## [Task directions]
Write out the entries below exactly, from the first line to the one with "Lemma after_reachable es", both ends included.

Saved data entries
■ ■ ■ ■ ■

(* ===== verification/Scenarios.v ===== *)
(** * Runs that show what the code allows

    Concrete sequences of events, computed in the model from the start-up
    state, that reach states the program does not mean to reach. *)
From Stdlib Require Import ZArith Lia Strings.Byte.
From stdpp Require Import base gmap sets list strings.
From S2P Require Import Prelude MessageBuffer RateLimit Json Session World.
From S2P Require SessionStore.
From S2P Require Import Reading System UdpSpec.

Open Scope Z_scope.

(** The state after some events from start-up. *)
Definition after (es : list Event) : Sys := default demo_start (run_events es demo_start).

Lemma after_reachable es :
  match run_events es demo_start with Some _ => true | None => false end = true -> reachable demo_config 4 1 (after es).
Proof.
  unfold after. intros Hs. destruct (run_events es demo_start) as [s |] eqn:Hr; [| done].
  apply (run_events_reachable demo_config 4 1 es demo_start); [apply reach_initial | exact Hr].
Qed.

(** ** A broadcast that ends the io threads *)

Definition lee_endpoint : endpoint := mkEndpoint "10.0.0.2" 5000.

(** Two clients log in and register their UDP endpoints. *)
Definition two_registered : list Event :=
  [EvAccept (Some 7); EvRead 0 (framed demo_login_lee);
   EvReceive 3 true (dump demo_register_lee) lee_endpoint;
   EvAccept (Some 8); EvRead 1 (framed demo_login);
   EvReceive 3 true (dump demo_register) demo_endpoint].

Definition poison : list Event :=
  [EvReceive 3 true (dump demo_poison) lee_endpoint;
   EvBackground (BUdpBroadcast (dump demo_poison) "lee")].

(** One authenticated client can stop the whole server: each
    [broadcast_udp] datagram whose [msg] is not a string makes the lambda of
    [DataHandler::udp_broadcast] throw out of [io.run()], which ends the thread
    that ran it; after as many datagrams as there are threads none is left. *)
Theorem udp_broadcast_ends_threads :
  let s := after (two_registered ++ poison ++ poison ++ poison ++ poison) in
  reachable demo_config 4 1 s /\ s_threads (after two_registered) = 4%nat /\ s_threads s = 0%nat.
Proof.
  split; [apply after_reachable |]; vm_compute; auto.
Qed.

(** ** A registration that does not bind *)

(** Lee registers from kim's endpoint, and then kim does again. *)
Definition endpoint_shared : list Event :=
  two_registered ++ [EvReceive 3 true (dump demo_register_lee) demo_endpoint;
                     EvReceive 3 true (dump demo_register) demo_endpoint].

(** Kim gets the acknowledgement with his new token, and his session says that
    it is bound to the endpoint, but the UDP map goes on leading from it to
    lee's session: [on_udp_receive] only looks at what the session says. *)
Theorem reregistration_misses :
  let w := s_world (after endpoint_shared) in
  reachable demo_config 4 1 (after endpoint_shared) /\
  nickname_index_ (w_sm w) !! "kim"%string = Some 1%nat /\
  udp_endpoint_ <$> w_heap w !! 1%nat = Some (Some demo_endpoint) /\
  last (w_out w) = OUdp demo_endpoint <$> (register_ack "kim" <$> (udp_token_ <$> w_heap w !! 1%nat)) /\
  udp_map w !! demo_endpoint = Some 0%nat.
Proof.
  cbv zeta. split; [apply after_reachable; vm_compute; reflexivity |].
  repeat split; vm_compute; reflexivity.
Qed.

(** ** Messages after a logout *)

Definition both (j k : json) : ReadResult :=
  RData (frame (String.list_byte_of_string (dump j)) ++ frame (String.list_byte_of_string (dump k))).

Definition free_in_pool (w : World) (p : sptr) : bool :=
  existsb (fun i => bool_decide (pool_ (w_pool w) !! i = Some p)) (reusable_indices_ (w_pool w)).

(** The read loop goes on dispatching the messages of a buffer after one of
    them has closed the session: a login that follows a logout in the same
    read enters a session in the table that is back in the pool's queue, and
    once the pool has handed it to the next client, that client is in the table
    twice. *)
Theorem login_after_logout :
  let s1 := after [EvAccept (Some 7); EvRead 0 (framed demo_login); EvRead 0 (both demo_logout demo_login_lee)] in
  let s2 := after [EvAccept (Some 7); EvRead 0 (framed demo_login); EvRead 0 (both demo_logout demo_login_lee);
                   EvAccept (Some 8); EvAccept (Some 9)] in
  reachable demo_config 4 1 s1 /\
  free_in_pool (s_world s1) 0 = true /\ SessionStore.table (w_sm (s_world s1)) !! 0 = Some 0%nat /\
  (nickname_ <$> w_heap (s_world s1) !! 0%nat) = Some "lee"%string /\
  reachable demo_config 4 1 s2 /\
  SessionStore.table (w_sm (s_world s2)) !! 0 = Some 0%nat /\
  SessionStore.table (w_sm (s_world s2)) !! 2 = Some 0%nat.
Proof.
  split; [apply after_reachable; vm_compute; reflexivity |].
  do 3 (split; [vm_compute; reflexivity |]).
  split; [apply after_reachable; vm_compute; reflexivity |].
  split; vm_compute; reflexivity.
Qed.

(** ** A nickname that outlives its session *)

(** The first client logs in as "kim" and disconnects; its session object is
    handed to a client that logs in as "lee". *)
Definition recycled : list Event :=
  [EvAccept (Some 7); EvAccept (Some 8); EvRead 0 (framed demo_login); EvRead 0 REof;
   EvAccept (Some 9); EvRead 0 (framed demo_login_lee)].

(** The nickname index is never cleaned: after "kim" has left, the index
    still leads to its session object, now used by "lee"; the next login as
    "kim" is taken for a duplicate and disconnects "lee". *)
Theorem stale_nickname_evicts :
  let s := after recycled in
  let s' := after (recycled ++ [EvRead 1 (framed demo_login)]) in
  reachable demo_config 4 1 s /\
  (fun t => (nickname_ t, socket_ t)) <$> w_heap (s_world s) !! 0%nat = Some ("lee"%string, Some 9) /\
  nickname_index_ (w_sm (s_world s)) !! "kim"%string = Some 0%nat /\
  reachable demo_config 4 1 s' /\
  (fun t => (nickname_ t, socket_ t)) <$> w_heap (s_world s') !! 0%nat = Some (EmptyString, None).
Proof.
  split; [apply after_reachable; vm_compute; reflexivity |].
  do 2 (split; [vm_compute; reflexivity |]).
  split; [apply after_reachable; vm_compute; reflexivity | vm_compute; reflexivity].
Qed.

■ ■ ■ ■ ■

## [Solution for this problem]
(* ===== verification/Scenarios.v ===== *)
(** * Runs that show what the code allows

    Concrete sequences of events, computed in the model from the start-up
    state, that reach states the program does not mean to reach. *)
From Stdlib Require Import ZArith Lia Strings.Byte.
From stdpp Require Import base gmap sets list strings.
From S2P Require Import Prelude MessageBuffer RateLimit Json Session World.
From S2P Require SessionStore.
From S2P Require Import Reading System UdpSpec.

Open Scope Z_scope.

(** The state after some events from start-up. *)
Definition after (es : list Event) : Sys := default demo_start (run_events es demo_start).

Lemma after_reachable es :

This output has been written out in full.